◆ WHAT YOU HAVE TO DO:
Copy out exactly the lines below that run from the one holding "s', resume (A" to the one holding "End access.", keeping both of those lines and no others.

◆ RECORDED INFORMATION:
(** Memory changes in pages of processes, and on the screen. *)
Lemma consistent_written m (P : Z → Prop) :
  safe (set_kmem m s) → (∀ f, P f → refcount (pinfo s f) = 0 ∨ 0 < owner (pinfo s f) ∨ f = CONSOLE_ADDR / 4096) →
  agree (λ a, ¬ P (a / 4096)) (kmem s) m → consistent (set_kmem m s).
Proof.
  intros Hs HP Ha. apply (consistent_stays L HL s); [done|done|apply Hc| |apply (cs_owners s Hc)].
  by apply (stays_elsewhere _ P).
Qed.
End effects.

(** ** Entering user mode *)

(** The kernel's own table, for the scheduler. *)
Lemma kernel_ok_table `{Layout} s : kernel_ok s → kernel_table s.
Proof.
  intros Hk. split; [apply (ko_root s Hk)|]. exists kernel_shape. split; [unfold kernel_shape; cbn [L1]; lia|].
  split; [apply (ko_shape s Hk)|apply (ko_identity s Hk)].
Qed.

(** The ways a handler may end: it returns or enters user mode, in a
    consistent state, or the scheduler has no process to run. *)
Definition proceeds `{Layout} {A} (o : outcome kstate A) : Prop :=
  match o with
  | Ok _ s => consistent s
  | Halt UserMode s => consistent s
  | Halt Spinning s => ∀ q, 0 ≤ q < NPROC → p_state (process s q) ≠ P_RUNNABLE
  | _ => False
  end.

(** The first place, from [c] on, at which [P] holds. *)
Lemma first_place (P : nat → Prop) `{!∀ j, Decision (P j)} (n : nat) :
  (∃ j, (j < n)%nat ∧ P j ∧ ∀ i, (i < j)%nat → ¬ P i) ∨ ∀ j, (j < n)%nat → ¬ P j.
Proof.
  induction n as [|n [(j & Hj & HP & Hb)|Hno]]; [right; lia|left; exists j; split; [lia|done]|].
  destruct (decide (P n)) as [HP|HP].
  - left. exists n. split; [lia|done].
  - right. intros j Hj. destruct (decide (j = n)) as [->|]; [done|]. apply Hno. lia.
Qed.

(** [q] is the first process that can run after the current one, in cyclic
    order. *)
Definition next_turn (s : kstate) (q : Z) : Prop :=
  ∃ j : nat, (j < 16)%nat ∧ q = (current s + 1 + Z.of_nat j) mod 16 ∧ p_state (process s q) = P_RUNNABLE ∧
    ∀ i : nat, (i < j)%nat → p_state (process s ((current s + 1 + Z.of_nat i) mod 16)) ≠ P_RUNNABLE.

Section scheduling.
Context `{Devices} `{Patience} (L : Layout) (HL : LayoutOk L) (Hkey : no_key) (Hpat : (16 ≤ patience)%nat).

Lemma running_on_consistent q s : consistent s → consistent (running_on q s).
Proof. intros Hc. by apply (consistent_core L HL s). Qed.

Lemma polled_consistent n s : consistent s → consistent (polled n s).
Proof. intros Hc. by apply (consistent_core L HL s). Qed.

Lemma run_proceeds {A} q s :
  consistent s → live s q → p_state (process s q) = P_RUNNABLE → proceeds (run (A := A) q s).
Proof.
  intros Hc Hq Hr. rewrite (run_ok L HL) by (done || apply Hc || apply kernel_ok_table, Hc).
  by apply running_on_consistent.
Qed.

Lemma run_enters_user {A} q s :
  consistent s → live s q → p_state (process s q) = P_RUNNABLE →
  ∃ s', run (A := A) q s = Halt UserMode s' ∧ consistent s' ∧ current s' = q.
Proof.
  intros Hc Hq Hr. pose proof (run_proceeds (A := A) q s Hc Hq Hr) as Hp.
  rewrite (run_ok L HL) in * by (done || apply Hc || apply kernel_ok_table, Hc). by eexists.
Qed.

Lemma schedule_enters {A} s q :
  consistent s → served s → 0 ≤ q < 16 → p_state (process s q) = P_RUNNABLE →
  ∃ s', schedule (A := A) s = Halt UserMode s' ∧ consistent s' ∧ next_turn s (current s').
Proof.
  intros Hc Hs Hq Hr. pose proof (sv_current s Hs) as Hcur. unfold schedule. erewrite bind_ok by reflexivity.
  unfold current_proc. rewrite (sv_pid s Hs).
  destruct (first_place (λ j, p_state (process s ((current s + 1 + Z.of_nat j) mod 16)) = P_RUNNABLE) 16)
    as [(j & Hj & Hrj & Hb)|Hno].
  - rewrite (schedule_loop_finds L Hkey j) by (done || lia). set (r := _ mod 16) in *.
    assert (0 ≤ r < 16) by (apply Z.mod_pos_bound; lia).
    assert (live (polled j s) r) as Hlr.
    { split; [|change (p_state (process s r) ≠ P_FREE); by rewrite Hrj].
      destruct (decide (r = 0)) as [E|]; [|lia]. rewrite E, (cs_zero s Hc) in Hrj. done. }
    destruct (run_enters_user (A := A) r (polled j s)) as (s' & E & Hc' & Er); [by apply polled_consistent|done|exact Hrj|].
    exists s'. split; [done|]. split; [done|]. rewrite Er. by exists j.
  - exfalso. apply (Hno (Z.to_nat ((q - current s - 1) mod 16))).
    { pose proof (Z.mod_pos_bound (q - current s - 1) 16 ltac:(lia)). lia. }
    pose proof (Z.mod_pos_bound (q - current s - 1) 16 ltac:(lia)) as Hm. rewrite Z2Nat.id by lia.
    rewrite Z.add_mod_idemp_r by lia. replace (current s + 1 + (q - current s - 1)) with q by lia. by rewrite (Z.mod_small q).
Qed.

Lemma schedule_proceeds {A} s : consistent s → served s → proceeds (schedule (A := A) s).
Proof.
  intros Hc Hs. pose proof (sv_current s Hs) as Hcur.
  destruct (decide (Exists (λ q, p_state (process s q) = P_RUNNABLE) (seqZ 0 16))) as [He|Hno].
  - apply Exists_exists in He as (q & Hq & Hr). apply elem_of_seqZ in Hq.
    destruct (schedule_enters (A := A) s q) as (s' & -> & Hc' & _); [done..|lia|done|exact Hc'].
  - assert (∀ q, 0 ≤ q < 16 → p_state (process s q) ≠ P_RUNNABLE) as Hnone.
    { intros q Hq Hr. apply Hno, Exists_exists. exists q. by rewrite elem_of_seqZ. }
    unfold schedule. erewrite bind_ok by reflexivity. unfold current_proc. rewrite (sv_pid s Hs).
    rewrite (schedule_loop_spins L Hkey) by (done || lia). exact Hnone.
Qed.

(** As long as some process can run, the handler ends in user mode. *)
Lemma resume_enters {A} s q :
  consistent s → served s → 0 ≤ q < 16 → p_state (process s q) = P_RUNNABLE →
  ∃ s', resume (A := A) s = Halt UserMode s' ∧ consistent s' ∧
    if decide (p_state (process s (current s)) = P_RUNNABLE) then current s' = current s else next_turn s (current s').
Proof.
  intros Hc Hs Hq Hr. unfold resume. erewrite bind_ok by reflexivity. unfold current_proc.
  case_decide as Hcr; [|by apply (schedule_enters s q)]. erewrite bind_ok by reflexivity.
  apply run_enters_user; [done| |done]. split; [|by rewrite Hcr]. pose proof (sv_current s Hs). lia.
Qed.
Lemma console_user va :
  CONSOLE_ADDR ≤ va < CONSOLE_ADDR + PAGESIZE → 0 ≤ va < 2 ^ 47 ∧ user_writable (entry_of s p va) = true.
Proof.
  change CONSOLE_ADDR with 0xB8000. change PAGESIZE with 4096. intros Hva. split; [lia|]. unfold entry_of.
  rewrite low48_small, decide_True by lia.
  assert (va / 4096 = 0xB8) as -> by (symmetry; apply Z.div_unique with (va - 0xB8000); lia).
  destruct (safe_kernel s (run_safe s Hr) p 0xB8 (run_live s Hr) ltac:(lia)) as (_ & HP & HW & HU).
  unfold user_writable. by rewrite HP, HW, HU.
Qed.

Lemma granted_user g a :
  backed s p g → g (a - a mod PAGESIZE) → 0 ≤ a < 2 ^ 47 ∧ user_writable (entry_of s p a) = true.
Proof.
  intros Hb Ha. apply Hb in Ha as [Hu Hw]. unfold user_address in Hu. change PAGESIZE with 4096 in *. change MEMSIZE_VIRTUAL with 0x300000 in Hu.
  pose proof (Z.mod_pos_bound a 4096 ltac:(lia)). split; [lia|]. rewrite <- Hw. unfold entry_of. rewrite !low48_small by lia.
  assert ((a - a mod 4096) / 4096 = a / 4096) as ->; [|rewrite !decide_True by lia; done].
  pose proof (Z.div_mod a 4096). replace (a - a mod 4096) with (a / 4096 * 4096) by lia. by rewrite Z.div_mul.
Qed.

Lemma accessible_user g n a i :
  backed s p g → accessible g n a → a ≤ i < a + Z.of_nat n → 0 ≤ i < 2 ^ 47 ∧ user_writable (entry_of s p i) = true.
Proof.
  intros Hb [[-> Ha]|[H1 H2]] Hi; [|apply console_user; lia]. assert (i = a) as -> by lia. by apply (granted_user g).
Qed.

Lemma loads_ok n a :
  (∀ i, a ≤ i < a + Z.of_nat n → 0 ≤ i < 2 ^ 47 ∧ user_writable (entry_of s p i) = true) → ∃ v, user_loads n a s = Some v.
Proof.
  revert a. induction n as [|n IH]; intros a Ha; cbn [user_loads]; [by eexists|].
  destruct (Ha a ltac:(lia)) as [Hva Hw]. unfold user_read at 1. rewrite <- (running_machine s Hr), user_translates by (done || by left).
  cbn. destruct (IH (a + 1)) as [v Ev]; [intros i Hi; apply Ha; lia|]. rewrite Ev. by eexists.
Qed.
End access.

Lemma store_same s va v s' : running s → user_store va v s = Some s' → same_spaces s s'.
Proof.
  intros Hr E. destruct (user_store_undisturbed s va v s' Hr E) as ((m & ->) & Hu & _). split; [done|done|].
  intros q a Hq. destruct (un_kept _ _ (run_safe s Hr) Hu q Hq) as (Et & _ & El). by apply entry_kept.
Qed.

Lemma stores_ok (L : Layout) (HL : LayoutOk L) n a v s :
  steady s → (∀ i, a ≤ i < a + Z.of_nat n → 0 ≤ i < 2 ^ 47 ∧ user_writable (entry_of s (current s) i) = true) →
  ∃ s', user_stores n a v s = Some s' ∧ steady s' ∧ same_spaces s s'.
Proof.
  revert a v s. induction n as [|n IH]; intros a v s Hs Ha; cbn [user_stores]; [by exists s|].
  pose proof (sd_running s Hs) as Hr. destruct (Ha a ltac:(lia)) as [Hva Hw].
  assert (∃ s1, user_store a (v mod 256) s = Some s1) as [s1 E1].
  { unfold user_store. rewrite (user_translates s Hr) by (done || by right). by eexists. }
  pose proof (store_same _ _ _ _ Hr E1) as Hm. rewrite E1. cbn.
  destruct (IH (a + 1) (v / 256) s1) as (s' & E & Hs' & Hm').
  - by apply (store_steady L HL s a (v mod 256)).
  - intros i Hi. rewrite (sm_current _ _ Hm), (sm_entry _ _ Hm) by apply Hr. apply Ha. lia.
  - exists s'. split; [done|]. split; [done|]. by transitivity s1.
Qed.
(* ===== verification/Boot.v ===== *)
(** The boot sequence [kernel] of [src/kernel.c]: from any memory that holds the
    program images to the first process in user mode. *)
From S2P Require Import Prelude X86 Machine CLib Printf Hardware PageTable Frames Syscalls Isolation Demo Duplicate Fork ForkSafe Exit PageAlloc Canonical Mmu Contracts Mapping AddressSpace Display ElfFormat Loader Through Load Segment Elf Image Kernel Setup.
Open Scope Z_scope.

#[local] Opaque frames_where.

(** ** The hardware and the kernel's page table *)

(** The bytes that the kernel writes before it sets up processes: its task
    descriptor, its page table and the console. *)
Definition boot_writes `{Layout} (a : Z) : Prop :=
  (kernel_task_descriptor ≤ a < kernel_task_descriptor + 96) ∨
  (kernel_pagetables ≤ a < kernel_pagetables + 5 * 4096) ∨ (console ≤ a < console + 4096).

(** Steps that keep the control registers and every byte outside [W]. *)
Record writes_in (W : Z → Prop) (s s' : machine) : Prop := {
  wi_cr3 : cr3 s' = cr3 s;
  wi_tables : fixed_tables s' = fixed_tables s;
  wi_mem : agree (λ a, ¬ W a) (mem s) (mem s') }.

#[global] Instance writes_in_preorder W : PreOrder (writes_in W).
Proof.
  split; [by split|]. intros s1 s2 s3 [A1 A2 A3] [B1 B2 B3]. split; [congruence..|by transitivity (mem s2)].
Qed.

Lemma writes_in_weaken (W W' : Z → Prop) s s' : (∀ a, W a → W' a) → writes_in W s s' → writes_in W' s s'.
Proof. intros HW [A1 A2 A3]. split; [done..|]. eapply agree_weaken; [|exact A3]. intros a Ha Hw. by apply Ha, HW. Qed.

Lemma io_writes W s s' : io_only s s' → writes_in W s s'.
Proof. intros Hio. destruct (quiet_fields _ _ (io_only_quiet _ _ Hio)) as (?&?&_). split; [done..|]. by rewrite (io_only_mem _ _ Hio). Qed.

Section boot.
Context `{Devices} (L : Layout) (HL : LayoutOk L).

Lemma outb_writes W port v s : runs (outb port v) s (λ _ s', writes_in W s s').
Proof. eapply runs_mono; [apply outb_io|]. intros [] s'. apply io_writes. Qed.

Lemma modify_writes W (f : machine → machine) s : writes_in W s (f s) → runs (modify f) s (λ _ s', writes_in W s s').
Proof. done. Qed.

Lemma outbs_writes W l s : runs (outbs l) s (λ _ s', writes_in W s s').
Proof.
  revert s. induction l as [|[port v] l IH]; intros s; cbn [outbs]; [by apply runs_ret|].
  apply (runs_seq_ (writes_in W)); [apply outb_writes|]. intros [] s'. apply IH.
Qed.

Lemma interrupt_mask_writes W s : runs interrupt_mask s (λ _ s', writes_in W s s').
Proof.
  unfold interrupt_mask. apply (runs_seq_ (writes_in W)); [done|]. intros e s1.
  apply (runs_seq_ (writes_in W)); [apply outb_writes|]. intros [] s2. apply outb_writes.
Qed.

Lemma interrupt_init_writes W s : runs interrupt_init s (λ _ s', writes_in W s s').
Proof.
  unfold interrupt_init. apply (runs_seq_ (writes_in W)); [by split|]. intros [] s1.
  apply (runs_seq_ (writes_in W)); [apply interrupt_mask_writes|]. intros [] s2.
  apply (runs_seq_ (writes_in W)); [apply outbs_writes|]. intros [] s3. apply interrupt_mask_writes.
Qed.

Lemma timer_init_writes W rate s : runs (timer_init rate) s (λ _ s', writes_in W s s').
Proof.
  unfold timer_init. apply (runs_seq_ (writes_in W)); [|intros [] s'; apply interrupt_mask_writes].
  destruct (0 <? rate); [|by split].
  do 3 (apply (runs_seq_ (writes_in W)); [apply outb_writes|intros []; intros ?]). by split.
Qed.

◆ ANSWER AREA:
  ∃ s', resume (A := A) s = Halt UserMode s' ∧ consistent s' ∧
    if decide (p_state (process s (current s)) = P_RUNNABLE) then current s' = current s else next_turn s (current s').
Proof.
  intros Hc Hs Hq Hr. unfold resume. erewrite bind_ok by reflexivity. unfold current_proc.
  case_decide as Hcr; [|by apply (schedule_enters s q)]. erewrite bind_ok by reflexivity.
  apply run_enters_user; [done| |done]. split; [|by rewrite Hcr]. pose proof (sv_current s Hs). lia.
Qed.
Lemma console_user va :
  CONSOLE_ADDR ≤ va < CONSOLE_ADDR + PAGESIZE → 0 ≤ va < 2 ^ 47 ∧ user_writable (entry_of s p va) = true.
Proof.
  change CONSOLE_ADDR with 0xB8000. change PAGESIZE with 4096. intros Hva. split; [lia|]. unfold entry_of.
  rewrite low48_small, decide_True by lia.
  assert (va / 4096 = 0xB8) as -> by (symmetry; apply Z.div_unique with (va - 0xB8000); lia).
  destruct (safe_kernel s (run_safe s Hr) p 0xB8 (run_live s Hr) ltac:(lia)) as (_ & HP & HW & HU).
  unfold user_writable. by rewrite HP, HW, HU.
Qed.

Lemma granted_user g a :
  backed s p g → g (a - a mod PAGESIZE) → 0 ≤ a < 2 ^ 47 ∧ user_writable (entry_of s p a) = true.
Proof.
  intros Hb Ha. apply Hb in Ha as [Hu Hw]. unfold user_address in Hu. change PAGESIZE with 4096 in *. change MEMSIZE_VIRTUAL with 0x300000 in Hu.
  pose proof (Z.mod_pos_bound a 4096 ltac:(lia)). split; [lia|]. rewrite <- Hw. unfold entry_of. rewrite !low48_small by lia.
  assert ((a - a mod 4096) / 4096 = a / 4096) as ->; [|rewrite !decide_True by lia; done].
  pose proof (Z.div_mod a 4096). replace (a - a mod 4096) with (a / 4096 * 4096) by lia. by rewrite Z.div_mul.
Qed.

Lemma accessible_user g n a i :
  backed s p g → accessible g n a → a ≤ i < a + Z.of_nat n → 0 ≤ i < 2 ^ 47 ∧ user_writable (entry_of s p i) = true.
Proof.
  intros Hb [[-> Ha]|[H1 H2]] Hi; [|apply console_user; lia]. assert (i = a) as -> by lia. by apply (granted_user g).
Qed.

Lemma loads_ok n a :
  (∀ i, a ≤ i < a + Z.of_nat n → 0 ≤ i < 2 ^ 47 ∧ user_writable (entry_of s p i) = true) → ∃ v, user_loads n a s = Some v.
Proof.
  revert a. induction n as [|n IH]; intros a Ha; cbn [user_loads]; [by eexists|].
  destruct (Ha a ltac:(lia)) as [Hva Hw]. unfold user_read at 1. rewrite <- (running_machine s Hr), user_translates by (done || by left).
  cbn. destruct (IH (a + 1)) as [v Ev]; [intros i Hi; apply Ha; lia|]. rewrite Ev. by eexists.
Qed.
End access.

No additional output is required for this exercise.